Bullying harms its victims in many ways. Suicidality and suicide is a common consequence of bullying, as well as others such as depression, anxiety, low self-esteem, social withdrawal and reduction in personal achievement. Interestingly, it has been shown that bullies themselves can suffer similar outcomes.
So what can we do about bullying? Are you getting bullied? If yes, there are a few things you need to know. The most important is this: STOP PLAYING THE VICTIM! The bully wants you to play this victim role. When you cry, beg, become afraid, get angry, act all hurt or broken in response to bullying, know that you are giving the bully exactly what he or she wants. This “victim response” is precisely what the bully needs from you and is the only thing they need and get as a reward. Do you want any behaviour to continue? Keep rewarding it and it will. This is a 101 principle of human behaviour.

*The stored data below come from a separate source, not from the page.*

(** * Centered Kernel Alignment (CKA.ipynb): a shallow embedding

    The notebook defines four functions over numpy arrays:
    [linear_kernel], [rbf], [HSIC] and [CKA].  They are embedded here as
    Rocq functions over a small model of the numpy operations they call.

    Numbers.  The functions are embedded twice.

    In the first embedding a value is a [float64]: an exact real, one of
    the two infinities, or NaN.  Finite arithmetic is exact (no rounding,
    overflow or underflow, no signed zero); the special values follow
    IEEE 754.  This is the arithmetic of the formulas: it tells which
    formula the code evaluates, which exception it raises and where, and
    what the formula is worth over the reals.

    In the second embedding, the module [B64], a value is a primitive
    float of Rocq: a binary64 number of IEEE 754 with rounding to nearest
    even, which is what Python and numpy compute with.  It evaluates the
    code on concrete inputs, and shows where rounding, overflow and
    underflow take the code away from the formula.

    Python's own float division raises [ZeroDivisionError] on a zero
    divisor, numpy's division does not: both are modelled, since the code
    uses both.

    Arrays.  The arrays are two-dimensional arrays of float64, as the
    notebook builds them; [np.diag] returns a one-dimensional one.

    Errors.  A function that can raise returns a [result]. *)

From Stdlib Require Import PrimFloat.
From Stdlib Require Import Reals Lra Lia List ZArith Bool Arith.
Import ListNotations.

Local Open Scope R_scope.

(** ** Exceptions and results *)

Inductive exn : Type :=
| ZeroDivisionError   (* Python float division by zero *)
| ValueError          (* numpy shape mismatch *)
| NameError.          (* a name that is bound nowhere *)

Inductive result (A : Type) : Type :=
| Ok (a : A)
| Raise (e : exn).

Arguments Ok {A} a.
Arguments Raise {A} e.

Definition bind {A B : Type} (m : result A) (k : A -> result B) : result B :=
  match m with
  | Ok a => k a
  | Raise e => Raise e
  end.

Notation "x <- m ;; k" := (bind m (fun x => k))
  (at level 61, m at next level, right associativity).

(** ** Idealised binary64 values *)

Inductive float64 : Type :=
| Fin (r : R)
| PInf
| NInf
| NaN.

Definition Rzerob (r : R) : bool := if Req_dec_T r 0 then true else false.
Definition Rnegb (r : R) : bool := if Rlt_dec r 0 then true else false.
Definition Rleb (a b : R) : bool := if Rle_dec a b then true else false.

(** The infinity with the sign of [r] when [r] is not zero, NaN otherwise
    (inf * 0). *)
Definition inf_signed (positive : bool) (r : R) : float64 :=
  if Rzerob r then NaN
  else if Bool.eqb positive (Rnegb r) then NInf else PInf.

Definition fneg (x : float64) : float64 :=
  match x with
  | Fin r => Fin (- r)
  | PInf => NInf
  | NInf => PInf
  | NaN => NaN
  end.

Definition fadd (x y : float64) : float64 :=
  match x, y with
  | NaN, _ | _, NaN => NaN
  | Fin a, Fin b => Fin (a + b)
  | PInf, NInf | NInf, PInf => NaN
  | PInf, _ | _, PInf => PInf
  | NInf, _ | _, NInf => NInf
  end.

Definition fsub (x y : float64) : float64 := fadd x (fneg y).

Definition fmul (x y : float64) : float64 :=
  match x, y with
  | NaN, _ | _, NaN => NaN
  | Fin a, Fin b => Fin (a * b)
  | PInf, Fin r | Fin r, PInf => inf_signed true r
  | NInf, Fin r | Fin r, NInf => inf_signed false r
  | PInf, PInf | NInf, NInf => PInf
  | PInf, NInf | NInf, PInf => NInf
  end.

(** numpy's [/] on float64 scalars: a zero divisor gives an infinity or NaN
    (and a RuntimeWarning), never an exception. *)
Definition fdiv (x y : float64) : float64 :=
  match x, y with
  | NaN, _ | _, NaN => NaN
  | Fin a, Fin b =>
      if Rzerob b then
        (if Rzerob a then NaN else if Rnegb a then NInf else PInf)
      else Fin (a / b)
  | Fin _, PInf | Fin _, NInf => Fin 0
  | PInf, Fin b => if Rnegb b then NInf else PInf
  | NInf, Fin b => if Rnegb b then PInf else NInf
  | PInf, PInf | PInf, NInf | NInf, PInf | NInf, NInf => NaN
  end.

(** Python's [/] on floats: a zero divisor raises. *)
Definition py_div (x y : float64) : result float64 :=
  match y with
  | Fin b => if Rzerob b then Raise ZeroDivisionError else Ok (fdiv x y)
  | _ => Ok (fdiv x y)
  end.

(** [np.sqrt]: NaN on a negative argument (and a RuntimeWarning). *)
Definition np_sqrt (x : float64) : float64 :=
  match x with
  | Fin r => if Rnegb r then NaN else Fin (sqrt r)
  | PInf => PInf
  | NInf => NaN
  | NaN => NaN
  end.

(** [math.sqrt]: the only import of the notebook is
    [import numpy as np].  The name [math] is bound nowhere, so the
    expression [math.sqrt(x)] raises [NameError] when [math] is looked
    up, whatever [x] is. *)
Definition math_sqrt (x : float64) : result float64 := Raise NameError.

(** A scalar argument, such as the [sigma] of [rbf]: a Python number (a
    float, or an int, which is converted) or a numpy scalar
    ([np.float64]).  The two kinds multiply alike and differ in the
    division by zero. *)
Inductive scalar : Type :=
| PyFloat (x : float64)
| NpFloat (x : float64).
Lemma ord2ymd_unfold (n0 : Z) :
  ord2ymd n0 =
    let n := n0 - 1 in
    let n400 := n / 146097 in
    let n := n mod 146097 in
    let n100 := n / 36524 in
    let n := n mod 36524 in
    let n4 := n / 1461 in
    let n := n mod 1461 in
    let n1 := n / 365 in
    let n := n mod 365 in
    let y := n400 * 400 + 1 + n100 * 100 + n4 * 4 + n1 in
    if (n1 =? 4) || (n100 =? 4) then (y - 1, 12, 31)
    else
      let '(m, d) :=
        month_day ((n1 =? 3) && (negb (n4 =? 24) || (n100 =? 3))) n in
      (y, m, d).
Proof.
  unfold ord2ymd, month_day. cbv zeta.
  destruct ((_ =? 4) || (_ =? 4)); [reflexivity | ].
  destruct (_ >? _); reflexivity.
Qed.

Lemma ord2ymd_ymd2ord (y m d : Z) :
  1 <= y -> 1 <= m <= 12 -> 1 <= d <= days_in_month y m ->
  ord2ymd (ymd2ord y m d) = (y, m, d).
Proof.
  intros Hy Hm Hd.
  rewrite ord2ymd_unfold. unfold ymd2ord, days_before_month.
  rewrite (days_before_year_cycles y Hy), (is_leap_cycles y Hy).
  unfold days_in_month in Hd. rewrite (is_leap_cycles y Hy) in Hd.
  cbv zeta in *.
  set (Y := y - 1) in *.
  set (a := Y / 400) in *. set (b := Y mod 400 / 100) in *.
  set (c := Y mod 100 / 4) in *. set (e := Y mod 4) in *.
  assert (HY : Y = 400 * a + 100 * b + 4 * c + e /\ 0 <= a /\ 0 <= b <= 3
               /\ 0 <= c <= 24 /\ 0 <= e <= 3)
    by (unfold a, b, c, e; assert (0 <= Y) by (unfold Y; lia); divmod).
  destruct HY as (HY & Ha & Hb & Hc & He).
  set (leap := (e =? 3) && (negb (c =? 24) || (b =? 3))) in *.
  fold (month_length leap m) in Hd.
  set (k := year_day leap m d).
  replace (146097 * a + 36524 * b + 1461 * c + 365 * e
           + (DAYS_BEFORE_MONTH m + (if (m >? 2) && leap then 1 else 0)) + d - 1)
    with (146097 * a + 36524 * b + 1461 * c + 365 * e + k)
    by (unfold k, year_day; lia).
  assert (Hk : 0 <= k <= 364 + (if leap then 1 else 0)).
  { assert (Hd31 := month_length_le leap m).
    unfold k, year_day, month_length in *.
    assert (C : m = 1 \/ m = 2 \/ m = 3 \/ m = 4 \/ m = 5 \/ m = 6 \/ m = 7 \/ m = 8
                \/ m = 9 \/ m = 10 \/ m = 11 \/ m = 12) by lia.
    clearbody leap.
    destruct leap; repeat (destruct C as [-> | C]); try subst m;
      cbv [DAYS_BEFORE_MONTH DAYS_IN_MONTH Z.gtb Z.eqb Z.compare Pos.compare
           Pos.compare_cont Pos.eqb andb] in *; lia. }
  assert (Hleap : leap = true -> e = 3 /\ (c <> 24 \/ b = 3)).
  { unfold leap. intros H. apply andb_prop in H. destruct H as [H1 H2].
    apply Z.eqb_eq in H1. apply orb_prop in H2.
    destruct H2 as [H2 | H2]; [apply negb_true_iff, Z.eqb_neq in H2 | apply Z.eqb_eq in H2];
      lia. }
  assert (Hk' : k <= 364 \/ (k = 365 /\ e = 3 /\ (c <> 24 \/ b = 3))).
  { destruct leap; [destruct (Hleap eq_refl) | ]; lia. }
  clear Hleap.
  assert (Hlast : k = 365 -> m = 12 /\ d = 31).
  { intros Hk365. assert (Hd31 := month_length_le leap m).
    unfold k, year_day, month_length in *.
    assert (C : m = 1 \/ m = 2 \/ m = 3 \/ m = 4 \/ m = 5 \/ m = 6 \/ m = 7 \/ m = 8
                \/ m = 9 \/ m = 10 \/ m = 11 \/ m = 12) by lia.
    clearbody leap.
    destruct leap; repeat (destruct C as [-> | C]); try subst m;
      cbv [DAYS_BEFORE_MONTH DAYS_IN_MONTH Z.gtb Z.eqb Z.compare Pos.compare
           Pos.compare_cont Pos.eqb andb] in *; lia. }
  set (n := 146097 * a + 36524 * b + 1461 * c + 365 * e + k).
  assert (E400 : n / 146097 = a) by (unfold n; divmod).
  assert (R400 : n mod 146097 = 36524 * b + 1461 * c + 365 * e + k)
    by (unfold n; divmod).
  rewrite E400, R400.
  set (n' := 36524 * b + 1461 * c + 365 * e + k).
  destruct Hk' as [Hk364 | (Hk365 & He3 & Hcb)].
  - assert (E100 : n' / 36524 = b) by (unfold n'; divmod).
    assert (R100 : n' mod 36524 = 1461 * c + 365 * e + k) by (unfold n'; divmod).
    rewrite E100, R100.
    set (n'' := 1461 * c + 365 * e + k).
    assert (E4 : n'' / 1461 = c) by (unfold n''; divmod).
    assert (R4 : n'' mod 1461 = 365 * e + k) by (unfold n''; divmod).
    rewrite E4, R4.
    assert (E1 : (365 * e + k) / 365 = e) by divmod.
    assert (R1 : (365 * e + k) mod 365 = k) by divmod.
    rewrite E1, R1.
    destruct (Z.eqb_spec e 4); [lia | ]. destruct (Z.eqb_spec b 4); [lia | ].
    cbn [orb]. fold leap.
    unfold k. rewrite (month_day_spec leap m d Hm Hd).
    f_equal. f_equal. unfold Y in HY. lia.
  - destruct (Hlast Hk365) as [-> ->].
    assert (Cb : (b = 3 /\ c = 24) \/ c <= 23) by lia.
    destruct Cb as [[Hb3 Hc24] | Hc23].
    + assert (E100 : n' / 36524 = 4) by (unfold n'; divmod).
      assert (R100 : n' mod 36524 = 0) by (unfold n'; divmod).
      rewrite E100, R100. cbn.
      f_equal. f_equal. unfold Y in HY. lia.
    + assert (E100 : n' / 36524 = b) by (unfold n'; divmod).
      assert (R100 : n' mod 36524 = 1461 * c + 365 * e + k) by (unfold n'; divmod).
      rewrite E100, R100.
      set (n'' := 1461 * c + 365 * e + k).
      assert (E4 : n'' / 1461 = c) by (unfold n''; divmod).
      assert (R4 : n'' mod 1461 = 1460) by (unfold n''; divmod).
      rewrite E4, R4. change (1460 / 365) with 4. change (1460 mod 365) with 0.
      cbn [Z.eqb Pos.eqb orb].
      f_equal. f_equal. unfold Y in HY. lia.
Qed.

If you don’t give the bully what he wants, he gets disappointed and loses all his power. Bullying commonly stops in the face of defiance or resistance. This is precisely why the bully preys on the weak. He is careful to choose who is less likely to defy him. Sometimes, what is needed is a firm, verbal response to the bully.
Some bullies (commonly cyber-bullies) specifically want to piss you off. Your screaming and counter-attacks can therefore be a reward too. Instead of getting angry, you can just say “thank you” and disappoint them. Don’t let the bully press your buttons. Stay calm, be firm, display no anger, fear or sadness, stick to the facts, and say a bold NO to bullying. If you must face your bully, be smart about it. Prepare well in advance of the encounter. Rehearse what you intend to say. Take steps to ensure your own safety.
Sometimes you may just need to separate yourself from the bully, if you can. You don’t need all that negativity in your life. Are you suffering cyber-bullying? There is a reason why the block button exists. Use it. It is perfectly okay to do so.
Finally, I should say “Happy Bullying Day” to you. Except that there is nothing happy about today. Many across the globe have committed suicide in response to bullying. Today is therefore a solemn reminder of this evil phenomenon and its consequence. We are reminded to do everything in our power to stop every form of bullying.